Extracted data entries:
* * * * * * * * *

(* ===== verification/CacheApiSpec.v ===== *)
(** * The vacuum button and the pages of a category

  [Vacuum] against the abstract cache, what it means that the handler asks for the
  records older than now, and the slices of a paged list. *)

From S2P Require Import Prelude Order GoLib Os Netip NetipText Cidr Float64 Config Duration DurationSpec Events Watcher Cache CacheSpec Sourcereg Api.

Local Open Scope Z_scope.

(** ** Vacuum *)

(** The records updated before [threshold] are dropped; outcomes stay. *)
Definition entry_vacuum (threshold : Z) (e : Entry) : Entry :=
  MkEntry (en_status e) (en_last e) (filter (fun kv => ~ rv_updated kv.2 < threshold) (en_recs e)).
Definition spec_vacuum (threshold : Z) (a : gmap string Entry) : gmap string Entry := entry_vacuum threshold <$> a.

Lemma refines_vacuum threshold t a :
  refines t a ->
  refines (set_records t (filter (fun kv => ~ rv_updated kv.2 < threshold) (tb_records t))) (spec_vacuum threshold a).
Proof.
  intros Hr. split; cbn [set_records tb_domains tb_records].
  - intros name. pose proof (rf_dom _ _ Hr name) as Hd. unfold spec_vacuum. rewrite lookup_fmap.
    destruct (tb_domains t !! name) as [r|], (a !! name) as [e|]; try done. destruct Hd as (H1 & H2 & H3).
    split; [done|]. split; [done|]. intros ip typ. cbn. apply option_eq. intros v.
    rewrite !map_lookup_filter_Some, H3. done.
  - apply (rf_ids _ _ Hr).
  - intros id ip typ v [Hv _]%map_lookup_filter_Some. by apply (rf_fk _ _ Hr) in Hv.
Qed.

(** What counts as stale does not depend on the records. *)
Lemma vacuum_stale threshold a now ttl ftl name :
  spec_stale (spec_vacuum threshold a) now ttl ftl name = spec_stale a now ttl ftl name.
Proof. unfold spec_stale, spec_vacuum. rewrite lookup_fmap. by destruct (a !! name). Qed.

Lemma vacuum_has threshold a name v4 addr :
  (forall n e k v, a !! n = Some e -> en_recs e !! k = Some v -> rv_updated v < threshold) ->
  ~ spec_has (spec_vacuum threshold a) name v4 addr.
Proof.
  intros Hold (e & ip & typ & v & Ha & Hk & _). unfold spec_vacuum in Ha. rewrite lookup_fmap in Ha.
  apply fmap_Some in Ha as (e0 & Ha & ->). apply map_lookup_filter_Some in Hk as [Hk Hn]. cbn in Hn.
  apply Hn. by eapply Hold.
Qed.

Section Vacuum.
Context {K : Type} `{Env K} `{Sqlite K}.
Context (order : gset string -> list string) (rec_order : gset RecordKey -> list RecordKey).
Context `{!MapOrder order, !MapOrder rec_order} (pragma : string -> Tables -> Z).
Implicit Types (w : World K).

Lemma Vacuum_cases older a w deleted w' :
  let threshold := Unix (clock (w_calls w) - older) in
  refines (db w) a -> Vacuum pragma older w = (Ok deleted, w') ->
  refines (db w') (spec_vacuum threshold a) /\
  deleted = Z.of_nat (size (filter (fun kv : RecordKey * RecordVal => rv_updated kv.2 < threshold) (tb_records (db w)))).
Proof.
  intros threshold Hr E. unfold Vacuum in E. apply io_bind_ok in E as (now & w0 & [= <- <-] & E).
  cbv zeta in E. apply io_bind_ok in E as (t & w1 & [= <- <-] & E).
  change (db (tick w)) with (db w) in E.
  apply io_bind_ok in E as ([] & w2 & E1 & E). unfold io_wrap at 1 in E1.
  destruct (autocommit _ _ _) as [[[]|e] w3] eqn:Ea in E1; [|done]. injection E1 as ->. apply autocommit_cases in Ea.
  apply io_bind_ok in E as (freelist & w3 & E2 & E). apply wrap_select_cases in E2 as [H2 _].
  apply io_bind_ok in E as (pages & w4 & E3 & E). apply wrap_select_cases in E3 as [H3 _].
  apply io_bind_ok in E as ([] & w5 & E4 & E). injection E as <- <-.
  assert (db w5 = db w4) as H4.
  { destruct (worthwhile _ _); [|by injection E4 as <-]. unfold db. f_equal.
    eapply files_only_wrap; [apply files_only_syscall|exact E4]. }
  rewrite H4, H3, H2. injection Ea as <-. split; [|done]. by apply refines_vacuum.
Qed.

(** The vacuum button asks for the records older than this very moment: when it
    answers, every record stored before is gone and no domain has an address, while the
    outcomes stay, so that a domain that was fresh is not resolved again before its time
    has passed. *)
Theorem vacuum_empties a w resp w1 :
  refines (db w) a -> (forall k v, tb_records (db w) !! k = Some v -> rv_updated v < Unix (clock (w_calls w))) ->
  handleCacheVacuum pragma w = (resp, w1) -> rp_code resp = 200 ->
  rp_body resp = BDeleted (Z.of_nat (size (tb_records (db w)))) /\
  (forall domains v4 v6 w2, SnapshotForDomains rec_order domains w1 = (Ok (v4, v6), w2) -> v4 = [] /\ v6 = []) /\
  (forall domains ttl ftl l w2, NeedsRefresh order domains ttl ftl w1 = (Ok l, w2) ->
     forall name, name ∈ l <-> name ∈ domains /\ spec_stale a (Unix (clock (w_calls w1))) ttl ftl name = true).
Proof.
  intros Hr Hold. unfold handleCacheVacuum. destruct (Vacuum pragma 0 w) as [[deleted|e] w'] eqn:E; intros [= <- <-]; [|done].
  intros _. eapply Vacuum_cases in E as [Hr' ->]; [|exact Hr]. rewrite Z.sub_0_r in *.
  split_and!.
  - cbn. rewrite map_filter_id; [done|]. intros k v Hv. by apply (Hold k).
  - intros domains v4 v6 w2 Es. eapply SnapshotForDomains_cases in Es as [_ Hl]; [|done|exact Hr'].
    assert (forall n e k v, a !! n = Some e -> en_recs e !! k = Some v -> rv_updated v < Unix (clock (w_calls w))) as Ho.
    { intros n e [ip typ] v Ha Hk. pose proof (rf_dom _ _ Hr n) as Hd. rewrite Ha in Hd.
      destruct (tb_domains (db w) !! n) as [r|]; [|done]. destruct Hd as (_ & _ & Hd). rewrite <- Hd in Hk. by eapply Hold. }
    split; apply elem_of_nil_inv; intros addr Hin; destruct (Hl v4 v6 eq_refl addr) as [H4 H6];
      [apply H4 in Hin as (n & _ & Hh)|apply H6 in Hin as (n & _ & Hh)]; by apply vacuum_has in Hh.
  - intros domains ttl ftl l w2 En name. eapply NeedsRefresh_cases in En as [_ Hl]; [|done|exact Hr'].
    destruct (Hl l eq_refl) as (_ & _ & Hn). by rewrite Hn, vacuum_stale.
Qed.
End Vacuum.

(** ** Pages *)

Lemma page_of_least q : 1 <= page_of q.
Proof.
  unfold page_of. destruct (String.eqb q ""); [lia|]. destruct (Sscanf_d q) as [p|]; [|lia]. destruct (Z.ltb_spec p 1); lia.
Qed.

Lemma per_page_of_range q : 1 <= per_page_of q <= 500.
Proof.
  unfold per_page_of. destruct (String.eqb q ""); [lia|]. destruct (Sscanf_d q) as [n|]; [|lia].
  destruct (Z.ltb_spec 0 n), (Z.leb_spec n 500); cbn; lia.
Qed.

Lemma page_of_Itoa n : 1 <= n < 2 ^ 63 -> page_of (Itoa n) = n.
Proof.
  intros Hn. unfold page_of. pose proof (Sscanf_Itoa n "" ltac:(lia) I) as Hs. rewrite str_app_nil_r in Hs.
  destruct (String.eqb_spec (Itoa n) "") as [E|_]; [by rewrite E in Hs|]. rewrite Hs.
  destruct (Z.ltb_spec n 1); lia.
Qed.

Lemma page_slice_spec domains page n :
  1 <= page -> 1 <= n -> page * n < 2 ^ 63 ->
  page_slice domains page n =
  Some (take (Z.to_nat n) (drop (Z.to_nat ((page - 1) * n)) domains), page * n <? Z.of_nat (length domains)).
Proof.
  intros Hp Hn Ho. unfold page_slice. rewrite (wrap_s_id 64 (page - 1)) by nia.
  rewrite (wrap_s_id 64 ((page - 1) * n)) by nia. rewrite wrap_s_id by nia.
  replace ((page - 1) * n + n) with (page * n) by ring.
  destruct (Z.ltb_spec ((page - 1) * n) (Z.of_nat (length domains))) as [Hs|Hs].
  - destruct (Z.ltb_spec ((page - 1) * n) 0); [nia|]. destruct (Z.ltb_spec (Z.of_nat (length domains)) (page * n)) as [Hl|Hl].
    + do 2 f_equal. rewrite take_ge; [done|]. rewrite length_drop. lia.
    + destruct (Z.ltb_spec (page * n) ((page - 1) * n)); [nia|]. do 4 f_equal. lia.
  - do 2 f_equal. rewrite drop_ge by lia. by rewrite take_nil.
Qed.

(** The first [m] pages of [n]. *)
Definition first_pages {A} (m n : nat) (l : list A) : list A := mjoin ((fun i => take n (drop (i * n) l)) <$> seq 0 m).

Lemma first_pages_take {A} m n (l : list A) : first_pages m n l = take (m * n) l.
Proof.
  unfold first_pages. induction m as [|m IH]; [done|].
  rewrite seq_S, fmap_app, join_app, IH. cbn. rewrite app_nil_r.
  rewrite <- (take_drop (m * n) (take (n + m * n) l)), take_take, skipn_firstn_comm. f_equal; [f_equal; lia|f_equal; lia].
Qed.

Section Pages.
Context {K St : Type} `{Env K} `{!Source K St} `{!Factories K St} `{ConfigCodec}.
Context (order : gset string -> list string).

(** A category is paged without loss: whatever [per_page] says, the answers to
    [page=1], ..., [page=m] are the consecutive slices of its domains that together are
    the first [m] times [per_page] ones, and [has_more] says if there are others. *)
Theorem pages_cover (r : DBRegistry St) code per_page domains m :
  code <> ""%string -> GetDomains order r code = Ok domains -> (0 < m)%nat ->
  let n := per_page_of per_page in
  Z.of_nat m * n < 2 ^ 63 ->
  exists slices,
    (forall i, (i < m)%nat -> exists slice, slices !! i = Some slice /\
       handleCategoryDomains order r code (Itoa (Z.of_nat i + 1)) per_page =
       Some (jsonOK (BPage code (Z.of_nat i + 1) n (Z.of_nat (length domains)) slice
                       ((Z.of_nat i + 1) * n <? Z.of_nat (length domains))))) /\
    mjoin slices = take (m * Z.to_nat n) domains /\
    (Z.of_nat m * n <? Z.of_nat (length domains) = false -> mjoin slices = domains).
Proof.
  intros Hc Hd Hm n Ho. pose proof (per_page_of_range per_page) as Hn. fold n in Hn.
  exists ((fun i => take (Z.to_nat n) (drop (i * Z.to_nat n) domains)) <$> seq 0 m).
  pose proof (first_pages_take m (Z.to_nat n) domains) as Ht. unfold first_pages in Ht. rewrite Ht. split_and!.
  - intros i Hi. eexists. split.
    { rewrite list_lookup_fmap, lookup_seq_lt by done. reflexivity. }
    unfold handleCategoryDomains. rewrite (proj2 (String.eqb_neq _ _) Hc), Hd, page_of_Itoa by nia. fold n.
    rewrite page_slice_spec by nia. cbn. do 6 f_equal. lia.
  - done.
  - intros Hl%Z.ltb_ge. apply take_ge. nia.
Qed.
End Pages.

(** A page number whose first index overflows makes the slice panic. *)
Lemma page_overflow_panics domains : (0 < length domains)%nat -> page_slice domains (2 ^ 62) 4 = None.
Proof.
  intros Hl. unfold page_slice. assert (int64_wrap (int64_wrap (2 ^ 62 - 1) * 4) = -4) as -> by reflexivity.
  cbv zeta. destruct (Z.ltb_spec (-4) (Z.of_nat (length domains))); [done|lia].
Qed.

* * * * * * * * *

§ What to produce: Gather from the records above every line containing the string "resp".

§ Solved exercise:
Theorem vacuum_empties a w resp w1 :
  handleCacheVacuum pragma w = (resp, w1) -> rp_code resp = 200 ->
  rp_body resp = BDeleted (Z.of_nat (size (tb_records (db w)))) /\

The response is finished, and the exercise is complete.